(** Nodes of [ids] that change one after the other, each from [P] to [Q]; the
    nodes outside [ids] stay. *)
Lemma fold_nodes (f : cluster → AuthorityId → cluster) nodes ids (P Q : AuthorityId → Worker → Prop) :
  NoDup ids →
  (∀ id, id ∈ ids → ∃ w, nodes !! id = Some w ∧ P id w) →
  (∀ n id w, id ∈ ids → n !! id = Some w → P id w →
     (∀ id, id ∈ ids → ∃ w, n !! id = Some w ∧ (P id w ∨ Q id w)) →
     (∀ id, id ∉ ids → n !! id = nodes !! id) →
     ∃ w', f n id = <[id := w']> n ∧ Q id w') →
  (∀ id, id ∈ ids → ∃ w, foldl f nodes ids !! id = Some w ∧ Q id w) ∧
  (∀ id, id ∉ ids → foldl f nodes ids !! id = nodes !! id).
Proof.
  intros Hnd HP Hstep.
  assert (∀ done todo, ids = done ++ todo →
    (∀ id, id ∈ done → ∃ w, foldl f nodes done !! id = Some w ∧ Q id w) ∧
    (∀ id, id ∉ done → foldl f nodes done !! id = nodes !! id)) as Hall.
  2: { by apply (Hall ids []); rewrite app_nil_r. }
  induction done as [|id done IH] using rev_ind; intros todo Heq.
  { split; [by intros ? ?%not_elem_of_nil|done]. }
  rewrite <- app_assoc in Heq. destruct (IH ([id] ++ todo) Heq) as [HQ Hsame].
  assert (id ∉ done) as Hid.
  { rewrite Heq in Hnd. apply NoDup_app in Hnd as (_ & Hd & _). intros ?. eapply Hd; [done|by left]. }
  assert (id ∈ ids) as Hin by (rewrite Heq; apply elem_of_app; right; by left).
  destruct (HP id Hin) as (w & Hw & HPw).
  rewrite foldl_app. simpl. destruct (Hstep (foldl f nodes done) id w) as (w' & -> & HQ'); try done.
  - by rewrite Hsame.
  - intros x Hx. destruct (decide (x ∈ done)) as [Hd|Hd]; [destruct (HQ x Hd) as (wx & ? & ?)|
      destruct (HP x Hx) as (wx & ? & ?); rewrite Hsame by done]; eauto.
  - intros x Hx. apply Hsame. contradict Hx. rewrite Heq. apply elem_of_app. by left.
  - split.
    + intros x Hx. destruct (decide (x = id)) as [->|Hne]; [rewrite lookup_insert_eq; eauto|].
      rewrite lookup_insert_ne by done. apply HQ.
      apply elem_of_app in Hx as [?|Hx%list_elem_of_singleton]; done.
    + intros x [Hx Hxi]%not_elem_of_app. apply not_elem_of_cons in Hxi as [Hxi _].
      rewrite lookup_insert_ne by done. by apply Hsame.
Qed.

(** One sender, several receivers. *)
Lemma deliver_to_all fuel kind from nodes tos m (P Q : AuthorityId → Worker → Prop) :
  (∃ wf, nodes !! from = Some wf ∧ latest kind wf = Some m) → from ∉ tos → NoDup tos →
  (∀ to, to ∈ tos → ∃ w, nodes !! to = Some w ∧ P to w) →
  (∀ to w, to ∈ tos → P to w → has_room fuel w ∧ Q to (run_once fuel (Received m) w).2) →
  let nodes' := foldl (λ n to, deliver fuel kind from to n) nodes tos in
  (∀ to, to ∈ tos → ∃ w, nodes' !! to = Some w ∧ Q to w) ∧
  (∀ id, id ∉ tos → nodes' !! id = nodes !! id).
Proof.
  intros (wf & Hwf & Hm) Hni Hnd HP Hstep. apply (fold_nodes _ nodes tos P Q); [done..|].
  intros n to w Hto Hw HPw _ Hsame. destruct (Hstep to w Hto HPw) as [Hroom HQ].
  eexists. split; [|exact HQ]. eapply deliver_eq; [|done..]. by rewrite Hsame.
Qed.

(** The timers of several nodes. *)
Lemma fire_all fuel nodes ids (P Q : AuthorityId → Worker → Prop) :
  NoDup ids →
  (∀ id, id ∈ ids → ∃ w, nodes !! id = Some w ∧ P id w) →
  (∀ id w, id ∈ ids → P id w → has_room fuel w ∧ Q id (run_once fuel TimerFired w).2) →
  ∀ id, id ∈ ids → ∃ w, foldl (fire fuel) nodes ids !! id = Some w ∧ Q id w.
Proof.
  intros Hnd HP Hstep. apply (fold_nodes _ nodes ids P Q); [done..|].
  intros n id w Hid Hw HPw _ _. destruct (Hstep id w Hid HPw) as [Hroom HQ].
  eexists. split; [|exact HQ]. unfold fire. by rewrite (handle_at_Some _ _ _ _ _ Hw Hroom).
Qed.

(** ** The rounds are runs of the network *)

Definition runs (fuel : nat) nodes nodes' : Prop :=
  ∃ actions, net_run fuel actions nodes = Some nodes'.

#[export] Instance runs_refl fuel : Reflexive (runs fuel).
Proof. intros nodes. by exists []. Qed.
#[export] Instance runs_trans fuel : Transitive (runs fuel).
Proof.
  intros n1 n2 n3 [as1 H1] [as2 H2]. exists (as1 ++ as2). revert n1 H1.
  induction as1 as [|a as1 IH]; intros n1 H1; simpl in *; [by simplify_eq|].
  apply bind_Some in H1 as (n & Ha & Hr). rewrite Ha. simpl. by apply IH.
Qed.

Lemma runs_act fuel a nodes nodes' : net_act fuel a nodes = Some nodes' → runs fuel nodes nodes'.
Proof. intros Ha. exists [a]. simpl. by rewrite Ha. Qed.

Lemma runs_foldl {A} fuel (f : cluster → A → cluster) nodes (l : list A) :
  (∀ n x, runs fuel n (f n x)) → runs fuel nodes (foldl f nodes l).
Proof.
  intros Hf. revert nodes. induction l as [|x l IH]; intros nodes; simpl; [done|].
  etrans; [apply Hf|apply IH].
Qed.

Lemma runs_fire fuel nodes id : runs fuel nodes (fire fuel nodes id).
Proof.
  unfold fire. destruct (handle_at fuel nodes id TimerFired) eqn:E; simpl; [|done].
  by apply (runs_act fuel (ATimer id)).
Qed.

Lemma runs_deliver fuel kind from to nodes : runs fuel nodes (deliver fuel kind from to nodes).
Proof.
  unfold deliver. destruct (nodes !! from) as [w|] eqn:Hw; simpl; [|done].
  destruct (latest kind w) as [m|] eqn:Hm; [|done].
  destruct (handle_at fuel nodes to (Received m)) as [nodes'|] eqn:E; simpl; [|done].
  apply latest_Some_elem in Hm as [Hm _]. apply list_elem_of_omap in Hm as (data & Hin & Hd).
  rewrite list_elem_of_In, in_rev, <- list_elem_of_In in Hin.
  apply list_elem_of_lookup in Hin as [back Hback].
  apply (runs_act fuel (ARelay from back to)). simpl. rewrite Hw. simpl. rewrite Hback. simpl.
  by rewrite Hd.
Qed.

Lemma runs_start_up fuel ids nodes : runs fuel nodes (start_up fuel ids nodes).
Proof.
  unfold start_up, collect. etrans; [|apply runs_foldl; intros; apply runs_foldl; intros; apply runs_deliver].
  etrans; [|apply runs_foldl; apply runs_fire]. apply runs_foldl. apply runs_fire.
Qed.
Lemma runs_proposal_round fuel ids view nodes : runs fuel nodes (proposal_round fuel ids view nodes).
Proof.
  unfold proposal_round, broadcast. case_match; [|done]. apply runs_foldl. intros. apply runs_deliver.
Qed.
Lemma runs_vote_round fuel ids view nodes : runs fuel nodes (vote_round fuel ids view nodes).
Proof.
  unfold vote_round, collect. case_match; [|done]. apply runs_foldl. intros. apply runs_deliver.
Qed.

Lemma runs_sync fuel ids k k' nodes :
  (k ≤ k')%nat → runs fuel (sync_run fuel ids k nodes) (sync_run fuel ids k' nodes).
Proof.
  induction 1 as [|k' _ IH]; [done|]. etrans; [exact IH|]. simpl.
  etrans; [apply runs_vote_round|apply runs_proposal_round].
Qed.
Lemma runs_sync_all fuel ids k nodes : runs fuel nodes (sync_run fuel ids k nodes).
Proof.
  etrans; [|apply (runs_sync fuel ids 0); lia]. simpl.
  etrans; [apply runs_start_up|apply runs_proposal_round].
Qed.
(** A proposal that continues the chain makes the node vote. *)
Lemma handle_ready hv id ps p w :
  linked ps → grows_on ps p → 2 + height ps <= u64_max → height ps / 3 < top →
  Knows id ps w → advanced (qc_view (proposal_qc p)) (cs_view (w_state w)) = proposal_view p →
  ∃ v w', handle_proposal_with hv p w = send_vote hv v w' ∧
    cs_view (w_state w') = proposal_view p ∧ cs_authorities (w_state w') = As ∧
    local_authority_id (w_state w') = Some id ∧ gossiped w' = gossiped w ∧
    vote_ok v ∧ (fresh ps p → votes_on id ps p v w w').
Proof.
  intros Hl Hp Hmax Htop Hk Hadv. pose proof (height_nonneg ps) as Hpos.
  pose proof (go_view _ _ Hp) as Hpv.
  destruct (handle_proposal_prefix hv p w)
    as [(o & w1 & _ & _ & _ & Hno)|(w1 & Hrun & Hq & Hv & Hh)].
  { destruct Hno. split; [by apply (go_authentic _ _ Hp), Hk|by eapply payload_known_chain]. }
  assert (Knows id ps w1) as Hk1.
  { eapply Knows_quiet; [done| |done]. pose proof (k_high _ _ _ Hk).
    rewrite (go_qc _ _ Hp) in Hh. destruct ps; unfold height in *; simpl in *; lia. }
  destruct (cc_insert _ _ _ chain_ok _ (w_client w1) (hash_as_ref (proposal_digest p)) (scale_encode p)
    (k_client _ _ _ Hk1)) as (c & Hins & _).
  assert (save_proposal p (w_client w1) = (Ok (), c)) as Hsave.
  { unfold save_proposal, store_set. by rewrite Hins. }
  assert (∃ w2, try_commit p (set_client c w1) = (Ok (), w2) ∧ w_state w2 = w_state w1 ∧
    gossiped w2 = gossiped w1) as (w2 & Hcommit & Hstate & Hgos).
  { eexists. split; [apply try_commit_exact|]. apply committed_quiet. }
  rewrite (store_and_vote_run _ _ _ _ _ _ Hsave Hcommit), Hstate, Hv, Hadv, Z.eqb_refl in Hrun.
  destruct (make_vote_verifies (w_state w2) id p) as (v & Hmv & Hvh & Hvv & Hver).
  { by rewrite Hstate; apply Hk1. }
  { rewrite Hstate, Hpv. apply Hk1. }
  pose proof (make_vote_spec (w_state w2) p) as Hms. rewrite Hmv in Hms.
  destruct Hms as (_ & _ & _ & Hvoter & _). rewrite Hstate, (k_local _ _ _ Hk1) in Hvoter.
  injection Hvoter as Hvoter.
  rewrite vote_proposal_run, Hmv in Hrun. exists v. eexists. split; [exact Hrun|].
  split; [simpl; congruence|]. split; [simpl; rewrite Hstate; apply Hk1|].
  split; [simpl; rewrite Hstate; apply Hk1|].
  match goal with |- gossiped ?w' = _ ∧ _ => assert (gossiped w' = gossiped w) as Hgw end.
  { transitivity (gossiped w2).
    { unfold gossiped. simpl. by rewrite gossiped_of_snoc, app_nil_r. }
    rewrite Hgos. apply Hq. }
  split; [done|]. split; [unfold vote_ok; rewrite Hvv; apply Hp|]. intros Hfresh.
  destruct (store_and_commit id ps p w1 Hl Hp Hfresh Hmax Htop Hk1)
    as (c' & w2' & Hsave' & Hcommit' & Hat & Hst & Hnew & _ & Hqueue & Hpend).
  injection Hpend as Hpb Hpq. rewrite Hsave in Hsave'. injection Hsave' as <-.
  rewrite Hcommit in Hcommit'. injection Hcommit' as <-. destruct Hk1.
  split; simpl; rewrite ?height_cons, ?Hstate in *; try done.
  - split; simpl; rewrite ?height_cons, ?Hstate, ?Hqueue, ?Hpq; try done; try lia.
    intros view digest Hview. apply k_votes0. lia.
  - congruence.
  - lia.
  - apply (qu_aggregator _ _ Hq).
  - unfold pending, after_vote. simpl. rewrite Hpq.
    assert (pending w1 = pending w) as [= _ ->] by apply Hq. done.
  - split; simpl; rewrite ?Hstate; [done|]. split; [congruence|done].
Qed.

::::::

§ WHAT THE TASK ASKS: For each line in the data above that contains the string "eexists", extract the line.

§ THE COMPLETED TASK:
  eexists. split; [|exact HQ]. eapply deliver_eq; [|done..]. by rewrite Hsame.
  eexists. split; [|exact HQ]. unfold fire. by rewrite (handle_at_Some _ _ _ _ _ Hw Hroom).
  { eexists. split; [apply try_commit_exact|]. apply committed_quiet. }
  rewrite vote_proposal_run, Hmv in Hrun. exists v. eexists. split; [exact Hrun|].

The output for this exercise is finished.